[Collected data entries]
(** The first of greatest weight. *)
Fixpoint best (cur : list (Edge Id)) (ms : list (list (Edge Id))) : list (Edge Id) :=
  match ms with
  | [] => cur
  | m :: ms' => best (if decide (weight cur < weight m)%Q then m else cur) ms'
  end.

Definition clusterConstrained dupes (τ : Q) : list (Id * Id) :=
  e_ids <$> best [] (matchings [] (above τ dupes)).

Lemma matchings_sound used es m :
  m ∈ matchings used es → NoDup used → m `sublist_of` es ∧ avoids used m.
Proof.
  revert used m. induction es as [|[[a b] s] es IH]; intros used m; simpl.
  - intros ->%list_elem_of_singleton Hnd. split; [done|]. done.
  - intros [Hin|Hin]%elem_of_app Hnd.
    + case_decide as Hc; [set_solver|].
      apply list_elem_of_fmap in Hin as (m' & -> & Hin).
      destruct (IH _ _ Hin) as [Hsub Hav]; [repeat constructor; set_solver|].
      split; [by apply sublist_skip|]. by apply avoids_cons.
    + destruct (IH _ _ Hin Hnd) as [Hsub Hav]. split; [by apply sublist_cons|done].
Qed.

Lemma matchings_complete used es m :
  m `sublist_of` es → avoids used m → m ∈ matchings used es.
Proof.
  revert used m. induction es as [|[[a b] s] es IH]; intros used m Hsub Hav; simpl.
  - apply sublist_nil_r in Hsub as ->. set_solver.
  - apply sublist_cons_r in Hsub as [Hsub|(m' & -> & Hsub)]; apply elem_of_app.
    + right. by apply IH.
    + left. apply avoids_cons in Hav. destruct (avoids_head _ _ _ _ Hav) as (? & ? & ?).
      rewrite decide_False by tauto. apply list_elem_of_fmap. exists m'. split; [done|]. by apply IH.
Qed.

Lemma best_elem cur ms : best cur ms ∈ cur :: ms.
Proof.
  revert cur. induction ms as [|m ms IH]; intros cur; simpl; [set_solver|].
  case_decide; [pose proof (IH m)|pose proof (IH cur)]; set_solver.
Qed.

Lemma best_max cur ms m : m ∈ cur :: ms → (weight m <= weight (best cur ms))%Q.
Proof.
  revert cur m. induction ms as [|m' ms IH]; intros cur m Hin; simpl.
  - apply list_elem_of_singleton in Hin as ->. apply Qle_refl.
  - apply elem_of_cons in Hin as [Heq|[Heq|Hin]%elem_of_cons]; case_decide as Hlt; subst;
      try (apply IH; set_solver).
    + eapply Qle_trans; [apply Qlt_le_weak, Hlt|]. apply IH. set_solver.
    + eapply Qle_trans; [apply Qnot_lt_le, Hlt|]. apply IH. set_solver.
Qed.

Lemma best_matchings_sound es :
  best [] (matchings [] es) `sublist_of` es ∧ is_matching (e_ids <$> best [] (matchings [] es)).
Proof.
  destruct (proj1 (elem_of_cons _ _ _) (best_elem [] (matchings [] es))) as [->|Hin].
  - split; [apply sublist_nil_l|apply NoDup_nil_2].
  - destruct (matchings_sound [] _ _ Hin NoDup_nil_2) as [? Hav]. split; [done|].
    unfold avoids, is_matching in *. by rewrite app_nil_r in Hav.
Qed.

Lemma best_matchings_max es m :
  m `sublist_of` es → is_matching (e_ids <$> m) → (weight m <= weight (best [] (matchings [] es)))%Q.
Proof.
  intros Hsub Hm. apply best_max. right. apply matchings_complete; [done|].
  unfold avoids, is_matching in *. by rewrite app_nil_r.
Qed.

(** What [clusterConstrained] returns: the pairs of a matching [mb] of
    edges [≥ τ] whose weight no such matching exceeds. *)
Lemma clusterConstrained_spec dupes τ :
  ∃ mb, clusterConstrained dupes τ = e_ids <$> mb ∧
    mb `sublist_of` above τ dupes ∧ is_matching (e_ids <$> mb) ∧
    ∀ m, m `sublist_of` above τ dupes → is_matching (e_ids <$> m) → (weight m <= weight mb)%Q.
Proof.
  exists (best [] (matchings [] (above τ dupes))). split; [done|].
  split; [apply best_matchings_sound|split; [apply best_matchings_sound|]].
  apply best_matchings_max.
Qed.
End Constrained.

(** ** The greedy matching weighs at least half the maximum *)

Section GreedyBound.
Context {Id : Type} {EqId : EqDecision Id}.
Implicit Types es m : list (Edge Id).

(** Edge [x] scores at least as much as edge [y]. *)
Definition by_score (x y : Edge Id) : Prop := (e_score y <= e_score x)%Q.

Definition touches (ab : list Id) (x : Edge Id) : Prop := x.1.1 ∈ ab ∨ x.1.2 ∈ ab.

#[local] Instance touches_dec ab x : Decision (touches ab x).
Proof. unfold touches. apply _. Defined.

#[local] Instance edge_before_total : Total (@edge_before Id).
Proof.
  intros [i x] [j y]. unfold edge_before; simpl.
  destruct (Q_dec (e_score x) (e_score y)) as [[Hlt|Hlt]|Heq]; [by right; left|by left; left|].
  destruct (Nat.le_total i j); [left|right]; right; split; [done|done|by apply Qeq_sym|done].
Qed.

Lemma greedy_order_sorted dupes τ : StronglySorted by_score (greedy_order dupes τ).
Proof.
  apply Sorted_StronglySorted; [intros x y z ? ?; unfold by_score in *; eapply Qle_trans; eauto|].
  apply (Sorted_fmap _ edge_before); [|apply Sorted_merge_sort; apply _].
  intros [i x] [j y] [Hlt|[Heq _]]; unfold by_score; simpl in *; [by apply Qlt_le_weak|].
  rewrite Heq. apply Qle_refl.
Qed.

Lemma endpoints_elem y m : y ∈ endpoints (e_ids <$> m) ↔ ∃ x, x ∈ m ∧ (y = x.1.1 ∨ y = x.1.2).
Proof.
  unfold endpoints. rewrite list_elem_of_bind. split.
  - intros ([u v] & Hy & ([[u' v'] s] & [= -> ->] & Hx)%list_elem_of_fmap).
    exists ((u', v'), s). set_solver.
  - intros ([[u v] s] & Hx & Hy). exists (u, v). split; [set_solver|].
    apply list_elem_of_fmap. by exists ((u, v), s).
Qed.

(** One touched end of each touching edge: the ends so picked are in
    order among the matching's ends, hence distinct. *)
Definition pick (ab : list Id) (x : Edge Id) : Id := if decide (x.1.1 ∈ ab) then x.1.1 else x.1.2.

Lemma pick_sublist ab m : pick ab <$> m `sublist_of` endpoints (e_ids <$> m).
Proof.
  induction m as [|[[u v] s] m IH]; simpl; [done|]. unfold pick at 1; simpl.
  case_decide; [by apply sublist_skip, sublist_cons|by apply sublist_cons, sublist_skip].
Qed.

(** A matching has at most [length ab] edges touching [ab]. *)
Lemma touching_length ab m :
  NoDup (endpoints (e_ids <$> m)) → length (filter (touches ab) m) ≤ length ab.
Proof.
  intros Hnd. set (T := filter (touches ab) m).
  assert (HT : NoDup (endpoints (e_ids <$> T))).
  { pose proof (avoids_sublist [] T m (sublist_filter _ m)) as H. unfold avoids in H.
    rewrite !app_nil_r in H. by apply H. }
  rewrite <-(length_fmap (pick ab) T). apply NoDup_incl_length.
  - apply NoDup_ListNoDup. by eapply sublist_NoDup; [|apply pick_sublist].
  - intros y (x & -> & Hx)%list_elem_of_In%list_elem_of_fmap. apply list_elem_of_In.
    apply list_elem_of_filter in Hx as [Ht _]. unfold pick, touches in *. case_decide; tauto.
Qed.

Lemma weight_cons x m : weight (x :: m) = (e_score x + weight m)%Q.
Proof. done. Qed.

Lemma weight_filter (P : Edge Id → Prop) `{∀ x, Decision (P x)} m :
  (weight m == weight (filter P m) + weight (filter (λ x, ¬ P x) m))%Q.
Proof.
  induction m as [|x m IH]; [done|]. rewrite !filter_cons.
  case_decide; case_decide; try tauto; rewrite !weight_cons; lra.
Qed.

Lemma weight_two w m :
  length m ≤ 2 → (0 <= w)%Q → (∀ x, x ∈ m → e_score x <= w)%Q → (weight m <= 2 * w)%Q.
Proof.
  intros Hl Hw Hle. unfold weight.
  destruct m as [|x [|y [|z m]]]; simpl in *; try lia.
  - lra.
  - pose proof (Hle x ltac:(set_solver)). lra.
  - pose proof (Hle x ltac:(set_solver)). pose proof (Hle y ltac:(set_solver)). lra.
Qed.

(** In a matching whose edges weigh at most [w], the edges touching
    [a] or [b] weigh at most [2 * w]. *)
Lemma touching_weight a b w m :
  NoDup (endpoints (e_ids <$> m)) → (0 <= w)%Q → (∀ x, x ∈ m → e_score x <= w)%Q →
  (weight m <= weight (filter (λ x, ¬ touches [a; b] x) m) + 2 * w)%Q.
Proof.
  intros Hnd Hw Hle. rewrite (weight_filter (touches [a; b]) m).
  pose proof (weight_two w (filter (touches [a; b]) m) (touching_length [a; b] m Hnd) Hw
    (λ x Hx, Hle x (proj2 (proj1 (list_elem_of_filter _ _ _) Hx)))).
  lra.
Qed.

Lemma avoids_untouched matched a b m :
  avoids matched m → a ∉ matched → b ∉ matched → a ≠ b →
  avoids (a :: b :: matched) (filter (λ x, ¬ touches [a; b] x) m).
Proof.
  intros Hav Ha Hb Hab.
  pose proof (avoids_sublist _ _ _ (sublist_filter (λ x, ¬ touches [a; b] x) m) Hav) as H'.
  assert (Hna : ∀ y, y ∈ endpoints (e_ids <$> filter (λ x, ¬ touches [a; b] x) m) → y ≠ a ∧ y ≠ b).
  { intros y ([[u v] s] & [Hnt _]%list_elem_of_filter & Hy)%endpoints_elem.
    unfold touches in Hnt. simpl in *. set_solver. }
  unfold avoids in *. rewrite (Permutation_app_comm _ (a :: b :: matched)). simpl.
  rewrite (Permutation_app_comm matched). apply NoDup_cons_2; [|apply NoDup_cons_2; [|done]].
  - intros [->|[Hy%Hna|Hy]%elem_of_app]%elem_of_cons; [done|tauto|done].
  - intros [Hy%Hna|Hy]%elem_of_app; [tauto|done].
Qed.

(** Greedy on a list sorted by descending non-negative scores weighs at
    least half of any matching of its edges that avoids [matched]: each
    committed edge outweighs the at most two edges of the matching it
    blocks. *)
Lemma greedy_loop_half matched es m :
  StronglySorted by_score es → no_loops es → (∀ x, x ∈ es → 0 <= e_score x)%Q →
  (∀ x, x ∈ m → x ∈ es) → avoids matched m →
  (weight m <= 2 * weight (greedy_loop matched es))%Q.
Proof.
  revert matched m. induction es as [|[[a b] s] es IH]; intros matched m Hs Hnl Hpos Hm Hav.
  - destruct m as [|x m]; [unfold weight; simpl; lra|]. exfalso. by apply (not_elem_of_nil x), Hm, list_elem_of_here.
  - apply StronglySorted_inv in Hs as [Hs Hhd].
    assert (Hnl' : no_loops es) by (intros a' b' s' ?; apply (Hnl a' b' s'); set_solver).
    assert (Hpos' : ∀ x, x ∈ es → (0 <= e_score x)%Q) by (intros; apply Hpos; set_solver).
    simpl. case_decide as Hab.
    + apply IH; [done|done|done| |done]. intros [[u v] t] Hx.
      destruct (proj1 (elem_of_cons _ _ _) (Hm _ Hx)) as [[= -> -> ->]|?]; [|done].
      exfalso. destruct (avoids_elem _ _ _ _ _ Hav Hx). tauto.
    + assert (Hle : ∀ x, x ∈ m → (e_score x <= s)%Q).
      { intros x Hx. destruct (proj1 (elem_of_cons _ _ _) (Hm x Hx)) as [->|Hx']; [apply Qle_refl|].
        by apply (proj1 (Forall_forall _ _) Hhd x Hx'). }
      assert (Hs0 : (0 <= s)%Q) by (apply (Hpos ((a, b), s)); set_solver).
      assert (a ≠ b) by (apply (Hnl a b s); set_solver).
      assert (Hnd : NoDup (endpoints (e_ids <$> m))) by (by apply NoDup_app in Hav as [? _]).
      pose proof (touching_weight a b s m Hnd Hs0 Hle) as Ht.
      assert (IH' : (weight (filter (λ x, ¬ touches [a; b] x) m)
                      <= 2 * weight (greedy_loop (a :: b :: matched) es))%Q).
      { apply IH; [done|done|done| |apply avoids_untouched; tauto].
        intros x (Hnt & Hx)%list_elem_of_filter.
        destruct (proj1 (elem_of_cons _ _ _) (Hm x Hx)) as [->|?]; [|done].
        exfalso. apply Hnt. left. simpl. set_solver. }
      rewrite weight_cons. change (e_score ((a, b), s)) with s. lra.
Qed.

(** On any edge list without loops and a threshold [τ ≥ 0]: every
    matching of the edges [≥ τ] weighs at most twice [greedy_edges]. *)
Lemma greedy_half dupes τ m :
  (0 <= τ)%Q → no_loops dupes → m `sublist_of` above τ dupes → is_matching (e_ids <$> m) →
  (weight m <= 2 * weight (greedy_edges dupes τ))%Q.
Proof.
  intros Hτ Hnl Hsub Hm. pose proof (greedy_order_perm dupes τ) as Hp.
  apply greedy_loop_half.
  - apply greedy_order_sorted.
  - intros a b s Hin. apply (Hnl a b s). rewrite Hp in Hin. by apply list_elem_of_filter in Hin as [_ ?].
  - intros x Hin. rewrite Hp in Hin. apply list_elem_of_filter in Hin as [? _]. by eapply Qle_trans.
  - intros x Hx. rewrite Hp. by eapply elem_of_sublist.
  - unfold avoids. by rewrite app_nil_r.
Qed.
End GreedyBound.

Exercise:
Take every line from the records that holds "above" and copy it down.

Result for this exercise:
  e_ids <$> best [] (matchings [] (above τ dupes)).
    mb `sublist_of` above τ dupes ∧ is_matching (e_ids <$> mb) ∧
    ∀ m, m `sublist_of` above τ dupes → is_matching (e_ids <$> m) → (weight m <= weight mb)%Q.
  exists (best [] (matchings [] (above τ dupes))). split; [done|].
  (0 <= τ)%Q → no_loops dupes → m `sublist_of` above τ dupes → is_matching (e_ids <$> m) →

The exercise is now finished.